Dataset ->
(* ===== verification/Http.v ===== *)
(** * Requests, responses and the server configuration

    What an Express handler reads from a request after [express.json()]
    and [cookieParser()] ran (src/server.js): the [token] cookie, the
    [Authorization] header, the route parameters, the JSON body, and the
    clock: [now] is the reading [jwt.verify] takes and the handler's
    timestamps use, [now2] the later reading of [Date.now()] in
    src/middleware/authMiddleware.js line 18 ([now <= now2]).  What it writes:
    a status, a JSON body and cookie operations ([res.cookie],
    [res.clearCookie]).  The configuration holds what the handlers read
    from [process.env]. *)

From stdpp Require Import base gmap strings list.
From Stdlib Require Import String ZArith Lia.
From S2P Require Import Prelude JsValue.
Import JsValue.

Module Http.

Record request : Type := mkReq {
  cookie_token : option string;
  authorization : option string;
  params : gmap string string;
  body : JsValue.body;
  now : Z;
  now2 : Z
}.

(** [req.params.k]; Express always provides the parameters of the
    matched route. *)
Definition param (r : request) (k : string) : string := default EmptyString (params r !! k).

Record cookie_options : Type := mkCookieOptions {
  httpOnly : bool;
  secure : bool;
  sameSite : string;
  maxAge : Z
}.

Inductive cookie_op : Type :=
| SetCookie (name value : string) (opts : cookie_options)
| ClearCookie (name : string).

Record response : Type := mkResp {
  status : Z;
  rjson : json;
  cookies : list cookie_op
}.

(** [res.status(s).json(j)] *)
Definition reply (s : Z) (j : json) : response := mkResp s j [].

(** ** The shape of the API's error responses

    An error status carries its explanation as the string [message] of a
    JSON object. *)

Definition has_string_field (k : string) (j : json) : bool :=
  match j with
  | JsonObj kvs =>
      existsb (fun kv => String.eqb kv.1 k && match kv.2 with JsonStr _ => true | _ => false end) kvs
  | _ => false
  end.

Definition resp_typed (r : response) : Prop :=
  (400 <= status r)%Z -> has_string_field "message" (rjson r) = true.

(** The leaf of a [resp_typed] proof: the body is evaluated, the status
    compared. *)
Ltac resp_typed_leaf :=
  let H := fresh in intro H; first [reflexivity | cbn [status reply] in H; lia].

Record config : Type := mkConfig {
  jwt_secret : option string;
  node_env_production : bool
}.

End Http.
(** [Number(s)] on a string of decimal digits with an optional sign and
    surrounding white space; a blank string is [0].  Other numerals
    (fractions, exponents, hexadecimal) are not modelled and fail the
    cast. *)
Definition parse_decimal (s : string) : option Z :=
  match list_ascii_of_string (JsString.trim s) with
  | [] => Some 0%Z
  | c :: l =>
      if Ascii.eqb c "-"%char then (match l with [] => None | _ => Z.opp <$> parse_digits 0 l end)
      else if Ascii.eqb c "+"%char then (match l with [] => None | _ => parse_digits 0 l end)
      else parse_digits 0 (c :: l)
  end.

(** Mongoose's cast of a value to a Number path. *)
Definition cast_number (v : jsval) : option Z :=
  match v with
  | JNum z => Some z
  | JBool b => Some (if b then 1%Z else 0%Z)
  | JStr s => if String.eqb s "" then None else parse_decimal s
  | JUndefined | JNull => None
  end.

(** [if (v) user.k = v] on a String path, with its [trim] setter when the
    path has one. *)
Definition assign_str (v : jsval) (trims : bool) (old : option string) : option string :=
  if truthy v then (if trims then JsString.trim <$> cast_string v else cast_string v) else old.

(** The nine assignments of lines 136-144; a value that does not cast to
    a Number makes the later [save()] fail on [age]. *)
Definition apply_updates (b : JsValue.body) (u : User.t) : result User.t (list string) :=
  let f k := field b k in
  let age := if truthy (f "age") then cast_number (f "age") else User.age u in
  if truthy (f "age") && bool_decide (age = None) then Err ["age"]
  else Ok (User.mk (User.username u) (User.email u) (User.password u) (User.profileImage u)
                   (assign_str (f "firstName") true (User.firstName u))
                   (assign_str (f "lastName") true (User.lastName u))
                   age
                   (assign_str (f "gender") false (User.gender u))
                   (assign_str (f "phone") true (User.phone u))
                   (assign_str (f "country") true (User.country u))
                   (assign_str (f "city") true (User.city u))
                   (assign_str (f "address") true (User.address u))
                   (assign_str (f "qualification") true (User.qualification u))
                   (User.createdAt u) (User.updatedAt u)).
(* ===== verification/Express.v ===== *)
(** * The Express application: start-up and dispatch
    (src/server.js, src/index.js)

    The two entry points are programs of straight-line statements: they
    [require] modules, call [dotenv.config()], register middleware with
    [app.use], start the database connection and call [app.listen].
    [start] runs such a program on a module table: a [require] of a module
    that does not exist throws [MODULE_NOT_FOUND] and ends the program.
    Running it builds the application's middleware stack, a list of
    [layer]s.

    [dispatch] is Express 4's handling of one request by that stack: the
    layers are tried in order; a body-parser error skips every ordinary
    layer up to the next error-handling one; a mounted router tries its
    routes, and falls through to the next layer when none matches; the
    [cors] middleware answers a preflight [OPTIONS] request itself; when
    the stack runs out, Express's own final handler answers (404 without
    an error, the error's status otherwise).  Async handlers whose promise
    rejects are not caught by Express 4: the rejection stays an [Err] and
    the request gets no answer.

    The main results: the stack src/server.js builds answers every request
    other than a preflight exactly as [Server.serve] does; src/index.js
    cannot start, since it requires ./routes/userRoutes, which the
    repository does not have; and even given a router for it, the
    application index.js builds has no cookie parser, so every protected
    blog route answers 500. *)

From stdpp Require Import base gmap strings list.
From Stdlib Require Import String ZArith.
From S2P Require Import Prelude JsValue Models Store Jwt Bcrypt Http AuthMiddleware BlogRoutes AuthRoutes CommentRoutes Server.
Import JsValue Models Store Http Server.

Local Open Scope blog_scope.

Module Express.

(** ** CORS options *)

Record cors_options : Type := mkCorsOptions {
  origin : option string;
  credentials : bool;
  methods : list string;
  allowed_headers : list string
}.

(** [corsOptions] (src/server.js lines 17-22) *)
Definition corsOptions : cors_options :=
  mkCorsOptions (Some "https://hassanahmedblog.vercel.app") true
    ["GET"; "POST"; "PUT"; "DELETE"; "OPTIONS"] ["Content-Type"; "Authorization"].

(** [cors()] without options: any origin, the library's default methods. *)
Definition cors_defaults : cors_options :=
  mkCorsOptions None false ["GET"; "HEAD"; "PUT"; "PATCH"; "POST"; "DELETE"] [].

Section Express.
Context `{J : Jwt.JwtLib} `{B : Bcrypt.BcryptLib}.

(** ** Routers

    What the route files export: the routes in the order of their
    [router.<method>] calls, with paths relative to the mount point.  A
    router is a function of the salt [bcrypt.genSalt] draws for the
    request. *)

Definition router : Type := string -> list route.

Definition auth_router (cfg : config) : router := fun salt =>
  [ mkRoute POST [Lit "signup"] (Public (AuthRoutes.signup salt));
    mkRoute POST [Lit "login"] (Public (AuthRoutes.login cfg));
    mkRoute GET [Lit "user"] (Protected AuthRoutes.getUser);
    mkRoute POST [Lit "logout"] (Public AuthRoutes.logout);
    mkRoute PUT [Lit "user"; Lit "update"] (Protected AuthRoutes.updateProfile);
    mkRoute GET [Lit "user"; Lit "verify"] (Protected AuthRoutes.verifyUser) ].

Definition blog_router : router := fun _ =>
  [ mkRoute POST [Lit "blogs"] (Protected BlogRoutes.createBlog);
    mkRoute GET [Lit "blogs"] (Public BlogRoutes.getBlogs);
    mkRoute GET [Lit "blogs"; Lit "my-blogs"] (Protected BlogRoutes.myBlogs);
    mkRoute DELETE [Lit "blogs"; Param "id"] (Protected BlogRoutes.deleteBlog);
    mkRoute PUT [Lit "blogs"; Param "id"] (Protected BlogRoutes.updateBlog) ].

Definition comment_router : router := fun _ =>
  [ mkRoute GET [Lit "blog"; Param "blogId"] (Public CommentRoutes.getComments);
    mkRoute POST [] (Protected CommentRoutes.addComment);
    mkRoute PUT [Param "id"] (Protected CommentRoutes.updateComment);
    mkRoute DELETE [Param "id"] (Protected CommentRoutes.deleteComment) ].
Lemma createTileMap_rows C n a s :
  length (tile_map s) = a -> init_inv s ->
  Forall (fun row => length row = Z.to_nat C) (tile_map s) ->
  Z.of_nat a + Z.of_nat n <= INT_MAX -> C <= INT_MAX ->
  exists s',
    for_each ((fun i => Z.of_nat i + 0) <$> seq a n)
      (fun i_row =>
         let* _ := append_row in
         for_each (py_range C) (fun i_column =>
           let* tile := __createTile i_row i_column 1 1 false in append_to_last_row tile)) s
    = (s', inr tt)
    /\ length (tile_map s') = (a + n)%nat /\ init_inv s'
    /\ Forall (fun row => length row = Z.to_nat C) (tile_map s')
    /\ frame s s'.
Proof.
  revert a s. induction n as [|n IH]; intros a s Hlen Hinv Hcols Hrfit Hcfit.
  { exists s. split_and!; [done|lia|done|done|apply frame_refl]. }
  set (s1 := set_tile_map (tile_map s ++ [[]]) s).
  assert (init_inv s1) as Hinv1.
  { intros i j row id Hi Hj. simpl in Hi.
    apply lookup_app_Some in Hi as [Hi|[_ Hi]]; [by apply (Hinv i j row id)|].
    apply list_lookup_singleton_Some in Hi as [_ <-]. done. }
  destruct (createTileMap_row (Z.of_nat a + 0) (Z.to_nat C) 0 s1 (tile_map s) [])
    as (s2 & row' & Hrun2 & Hmap2 & Hlen2 & Hinv2 & Hf2); [done|done|lia|done|lia|lia|].
  destruct (IH (S a) s2) as (s' & Hrun & Hlen' & Hinv' & Hcols' & Hf').
  { rewrite Hmap2, length_app. simpl. lia. }
  { done. }
  { rewrite Hmap2. apply Forall_app. split; [done|]. by apply Forall_singleton. }
  { lia. }
  { done. }
  exists s'. simpl. rewrite (bind_inr _ _ s s2 tt).
  2:{ rewrite (bind_inr _ _ s s1 tt) by done. exact Hrun2. }
  split; [done|]. split; [lia|]. split; [done|]. split; [done|].
  eapply frame_trans; [|exact Hf']. eapply frame_trans; [|exact Hf2]. done.
Qed.
(** * Etcha Movers: ingestion, price reconciliation and ranking

    A shallow embedding of the core of the Etcha Movers application
    (lib/filters.ts, lib/api/{kalshi,polymarket,manifold}.ts,
    lib/services/priceCalculator.ts, lib/services/dataRefresh.ts,
    models/{Market,HistoricalPrice}.ts and app/api/markets/route.ts),
    followed by the properties established about it.

    Conventions of the embedding:
    - a JavaScript [number] is an exact rational ([Q]): the numbers of
      the decoded responses and of the stored documents are finite.
      The results of [parseFloat] and of the adapters' price
      computations, which can be [NaN] or an infinity, are [double]s;
    - a [Date] is its time value, an integer count of milliseconds
      ([Z]); a count beyond +-8.64e15 stands for the time value [NaN]
      of an Invalid Date, which the store refuses;
    - a string is a [string] of 8-bit characters; case conversion acts
      on the letters A-Z / a-z;
    - [undefined] / [null] / a missing document field are [None],
      except where the code tells [undefined] from [null];
    - a collection of the document store is the list of its documents
      in insertion order;
    - a rejected promise is an explicit [Rejected] outcome. *)

From Stdlib Require Import ZArith QArith Qround Qabs List Bool String Ascii Lia Lqa.
From Stdlib Require Import Permutation Sorted.
Import ListNotations.

Local Open Scope string_scope.
Local Open Scope list_scope.
Local Open Scope bool_scope.
Local Open Scope Z_scope.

Your instructions ->
Since only part of the listing is wanted, copy exactly the lines from the one holding "mkCorsOptions None false" to the one holding "What the route", both included.

Answer space ->
  mkCorsOptions None false ["GET"; "HEAD"; "PUT"; "PATCH"; "POST"; "DELETE"] [].

Section Express.
Context `{J : Jwt.JwtLib} `{B : Bcrypt.BcryptLib}.

(** ** Routers

    What the route files export: the routes in the order of their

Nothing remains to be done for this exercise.